◆ WHAT IS NEEDED
Your answer should consist of the lines in the following data that contain "appealDraws".

[[ LISTED RECORDS open ]]

(** * Disputes API of kleros-api: a shallow embedding and its properties

    The development follows [src/abstractWrappers/Disputes.js].  The class
    [Disputes] talks to three collaborators that are injected into it:
    the arbitrator and arbitrable-contract wrappers (the ledger) and the
    store provider (the off-chain store).  Ledger reads are pure, fallible
    functions of a fixed ledger; store reads and writes act on an explicit
    store that is threaded through every asynchronous method, together
    with a log of the outward calls a method performs.

    JavaScript numbers are modelled by the integers they hold ([nat] for
    ids, sessions and counters, [Z] for token amounts and timestamps);
    the sum that the token-shift handler computes is rounded as the sum
    of two doubles is.  Addresses are strings, and arrays that are
    written by index are lists of optional entries (a hole reads as
    [undefined]). *)

From stdpp Require Import base option list gmap strings pretty.
From Stdlib Require Import ZArith Lia Permutation Sorted.

Local Open Scope string_scope.
Local Open Scope list_scope.
Local Open Scope nat_scope.

(** ** JavaScript values used by the class *)

Definition address := string.

(** What a [throw] statement carries: an [Error] object (also the
    [TypeError] raised by a property read on [null]) or a bare string. *)
Inductive thrown : Type :=
| JsError (message : string)
| JsString (s : string).

(** [err === 'DisputeOutOfRange']: strict equality between the caught
    value and a string literal.  An object is never strictly equal to a
    string primitive. *)
Definition strictEqString (err : thrown) (lit : string) : bool :=
  match err with
  | JsError _ => false
  | JsString s => bool_decide (s = lit)
  end.

(** The answer of a collaborator: the awaited promise resolves with a
    value or rejects with a thrown value. *)
Inductive result (A : Type) : Type :=
| Resolved (a : A)
| Rejected (e : thrown).
Arguments Resolved {A} a.
Arguments Rejected {A} e.

(** Arrays written by index.  [arr[k]] on a hole or past the end is
    [undefined]; [arr[k] = v] past the end extends the array with holes. *)
Abbreviation jsarray A := (list (option A)) (only parsing).

Definition js_get {A} (arr : jsarray A) (k : nat) : option A :=
  mjoin (arr !! k).

Definition js_set {A} (arr : jsarray A) (k : nat) (v : A) : jsarray A :=
  if decide (k < length arr)
  then <[k := Some v]> arr
  else arr ++ replicate (k - length arr) None ++ [Some v].

(** Truthiness of an optional number: [undefined], [null] and [0] are
    falsy. *)
Definition truthyZ (x : option Z) : bool :=
  match x with
  | Some z => negb (Z.eqb z 0)
  | None => false
  end.

(** [x ? x : 0] and [x || 0] on an optional number. *)
Definition orZero (x : option Z) : Z :=
  match x with
  | Some z => if Z.eqb z 0 then 0%Z else z
  | None => 0%Z
  end.

(** The double nearest to an integer, ties going to the even
    significand: what [Number] makes of a decimal numeral and what [+]
    makes of the exact sum of two doubles.  An integer of at most 53
    bits is a double; a longer one keeps its 53 leading bits, rounded.
    (From [2^1024] on a double is [Infinity]: the amounts of the ledger,
    256-bit integers, and the sums of fewer than [2^768] of them stay
    below.) *)
Definition roundToDouble (z : Z) : Z :=
  let a := Z.abs z in
  let shift := Z.max 0 (Z.log2 a - 52) in
  let ulp := (2 ^ shift)%Z in
  let q := (a / ulp)%Z in
  let r := (a mod ulp)%Z in
  let significand :=
    if (2 * r <? ulp)%Z then q
    else if (ulp <? 2 * r)%Z then (q + 1)%Z
    else if Z.even q then q else (q + 1)%Z in
  (Z.sgn z * (significand * ulp))%Z.

(** [bigNumber.toNumber()] *)
Definition toNumber (z : Z) : Z := roundToDouble z.

(** [x + y] on two numbers. *)
Definition jsAdd (x y : Z) : Z := roundToDouble (x + y).

(** [x || []] on an optional array (an array, even empty, is truthy). *)
Definition orEmpty {A} (x : option (list A)) : list A :=
  match x with
  | Some l => l
  | None => []
  end.

(** A string is truthy when it is not empty. *)
Definition truthyString (s : string) : bool :=
  negb (bool_decide (s = "")).

(** ** Ledger records

    The shapes below are read off the property accesses of
    [Disputes.js]; the wrappers that produce them are collaborators. *)

Module Dispute.
(** What [Arbitrator.getDispute] resolves with. *)
Record t : Type := mk {
  arbitratedContract : address;
  firstSession : nat;
  numberOfAppeals : nat;
  arbitrationFeePerJuror : nat;
  voteCounters : jsarray (list nat);
  state : nat;
  status : nat
}.
End Dispute.

Module ArbitratorData.
(** What [Arbitrator.getData] resolves with. *)
Record t : Type := mk {
  period : nat;
  session : nat;
  lastPeriodChange : Z
}.
End ArbitratorData.

Module ArbitrableData.
(** What [ArbitrableContract.getData] resolves with. *)
Record t : Type := mk {
  partyA : address;
  partyB : address;
  status : nat
}.
End ArbitrableData.

Module Arbitrator.
(** The arbitrator wrapper [this._Arbitrator], with the web3 wrapper it
    carries.  Every call but [getBlock] is awaited. *)
Record t : Type := mk {
  getData : address -> option address -> result ArbitratorData.t;
  getDispute : address -> nat -> result (option Dispute.t);
  getSession : address -> result nat;
  currentRulingForDispute : address -> nat -> nat -> result nat;
  getAmountOfJurorsForDispute : address -> nat -> result nat;
  isJurorDrawnForDispute : nat -> nat -> address -> address -> result bool;
  canRuleDispute : address -> nat -> list nat -> result bool;
  getTimeForPeriod : address -> nat -> result Z;
  getBlockTimestamp : nat -> Z
}.
End Arbitrator.

Module ArbitrableContract.
(** The arbitrable-contract wrapper [this._ArbitrableContract]. *)
Record t : Type := mk {
  getData : address -> result ArbitrableData.t
}.
End ArbitrableContract.

(** ** Store records

    The store provider and its documents are not among the sources; the
    records below have the fields that [Disputes.js] reads, writes or
    passes to the provider. *)

Module Evidence.
(** An evidence item of a contract record.  The class only writes
    [submitter]; the three other fields stand for what a party filed. *)
Record t : Type := mk {
  name : string;
  description : string;
  url : string;
  submitter : option address
}.

(** [evidence.submitter = party; return evidence] *)
Definition setSubmitter (party : address) (e : t) : t :=
  {| name := name e; description := description e; url := url e;
     submitter := Some party |}.
End Evidence.

Module ContractData.
(** A party's stored record of an arbitrable contract, as read by
    [getDataForDispute] ([description], [email]) and by
    [getEvidenceForArbitrableContract] ([evidences]). *)
Record t : Type := mk {
  description : option string;
  email : option string;
  evidences : list Evidence.t
}.
End ContractData.

Module ProfileDispute.
(** An element of [userProfile.disputes], with the fields the handlers
    read; [appealDraws] and [netPNK] may be undefined. *)
Record t : Type := mk {
  disputeId : nat;
  arbitratorAddress : address;
  appealDraws : option (jsarray (list nat));
  netPNK : option Z
}.
End ProfileDispute.

Module UserProfile.
(** A participant's profile: [profile.session], [userProfile.disputes]. *)
Record t : Type := mk {
  session : option nat;
  disputes : list ProfileDispute.t
}.
End UserProfile.

Module DisputeDoc.
(** The dispute document written by [updateDispute]: one field per
    argument of the call. *)
Record t : Type := mk {
  disputeId : nat;
  arbitratorAddress : address;
  arbitrableContractAddress : address;
  partyA : address;
  partyB : address;
  title : option string;
  status : option nat;
  information : option string;
  justification : option string;
  resolutionOptions : option (list string);
  appealCreatedAt : jsarray Z;
  appealRuledAt : jsarray Z
}.
End DisputeDoc.

Module StoredDispute.
(** What [getDisputeData] resolves with: the dispute document merged
    with the participant's profile entry. *)
Record t : Type := mk {
  appealDraws : option (jsarray (list nat));
  netPNK : option Z;
  appealCreatedAt : option (jsarray Z);
  appealRuledAt : option (jsarray Z)
}.
End StoredDispute.

Module Notification.
(** A notification: one field per argument of [newNotification], the
    last three for its data object. *)
Record t : Type := mk {
  account : address;
  txHash : string;
  logIndex : nat;
  notificationType : nat;
  message : string;
  dataDisputeId : nat;
  dataContractAddress : address;
  dataRuling : nat
}.
End Notification.

(** ** lodash helpers *)

(** [_.findIndex(array, predicate)]: the index of the first element the
    predicate accepts; [None] stands for [-1]. *)
Fixpoint findIndex {A} (array : list A) (predicate : A -> bool) : option nat :=
  match array with
  | [] => None
  | x :: rest =>
      if predicate x then Some 0
      else match findIndex rest predicate with
           | Some i => Some (S i)
           | None => None
           end
  end.

(** The predicate both handlers pass to [_.findIndex]:
    [dispute.disputeId === disputeId &&
     dispute.arbitratorAddress === contractAddress]. *)
Definition sameDispute (disputeId : nat) (contractAddress : address)
    (dispute : ProfileDispute.t) : bool :=
  bool_decide (ProfileDispute.disputeId dispute = disputeId)
  && bool_decide (ProfileDispute.arbitratorAddress dispute = contractAddress).

(** ** The store provider *)

Module StoreProvider.
(** Modelled from the spec: the store provider [this._StoreProvider]
    (its wrapper is not part of the sources at hand).  The store is a
    document store keyed by participant address (profiles), by
    (arbitrator, disputeId) pairs (dispute documents) and by
    (party, contract) pairs (contract records).  The signatures are
    those of section 6 of the specification; a dispute that has not
    been added through [updateDispute] makes [getDisputeData] fail, and
    every other operation succeeds. *)
Record t : Type := mk {
  profiles : gmap address UserProfile.t;
  disputes : gmap (address * nat) DisputeDoc.t;
  contracts : gmap (address * address) ContractData.t;
  notifications : list Notification.t
}.

(** Modelled from the spec: [getUserProfile(account)] of the absent store
    provider; the profile keyed by the address, [null] when there is
    none. *)
Definition getUserProfile (account : address) (s : t)
  : option UserProfile.t :=
  profiles s !! account.

(** Modelled from the spec: [getContractByAddress(party, contract)] of
    the absent store provider; the party's record of the contract,
    [null] when there is none. *)
Definition getContractByAddress (party contract : address) (s : t)
  : option ContractData.t :=
  contracts s !! (party, contract).

(** Modelled from the spec: the entry of a dispute in a profile's list,
    found as the handlers of [Disputes.js] find it (first match on
    [disputeId] and [arbitratorAddress]). *)
Definition entryFor (arbitratorAddress : address) (disputeId : nat)
    (l : list ProfileDispute.t) : option ProfileDispute.t :=
  match findIndex l (sameDispute disputeId arbitratorAddress) with
  | Some i => l !! i
  | None => None
  end.

(** Modelled from the spec: the participant's entry for a dispute, when
    the profile of the absent store provider lists it. *)
Definition profileEntry (arbitratorAddress : address) (disputeId : nat)
    (account : address) (s : t) : option ProfileDispute.t :=
  match profiles s !! account with
  | Some profile =>
      entryFor arbitratorAddress disputeId (UserProfile.disputes profile)
  | None => None
  end.

(** Modelled from the spec: [getDisputeData(arbitrator, id, account)] of
    the absent store provider; the dispute document merged with the
    participant's profile entry.  It fails for a dispute that has not
    been added to the store (see the comment in [getDataForDispute]). *)
Definition getDisputeData (arbitratorAddress : address) (disputeId : nat)
    (account : address) (s : t) : result StoredDispute.t :=
  match disputes s !! (arbitratorAddress, disputeId) with
  | None => Rejected (JsError "dispute not found in store")
  | Some doc =>
      let entry := profileEntry arbitratorAddress disputeId account s in
      Resolved
        {| StoredDispute.appealDraws :=
             entry ≫= ProfileDispute.appealDraws;
           StoredDispute.netPNK := entry ≫= ProfileDispute.netPNK;
           StoredDispute.appealCreatedAt :=
             Some (DisputeDoc.appealCreatedAt doc);
           StoredDispute.appealRuledAt :=
             Some (DisputeDoc.appealRuledAt doc) |}
  end.

(** Modelled from the spec: [updateDispute(id, arbitrator, ...)] of the
    absent store provider; the document made of its twelve arguments is
    stored under (arbitrator, id). *)
Definition updateDispute (doc : DisputeDoc.t) (s : t) : t :=
  {| profiles := profiles s;
     disputes :=
       <[(DisputeDoc.arbitratorAddress doc, DisputeDoc.disputeId doc) := doc]>
         (disputes s);
     contracts := contracts s;
     notifications := notifications s |}.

[[ LISTED RECORDS closed ]]

◆ TASK ANSWER
    read; [appealDraws] and [netPNK] may be undefined. *)
  appealDraws : option (jsarray (list nat));
  appealDraws : option (jsarray (list nat));
        {| StoredDispute.appealDraws :=
             entry ≫= ProfileDispute.appealDraws;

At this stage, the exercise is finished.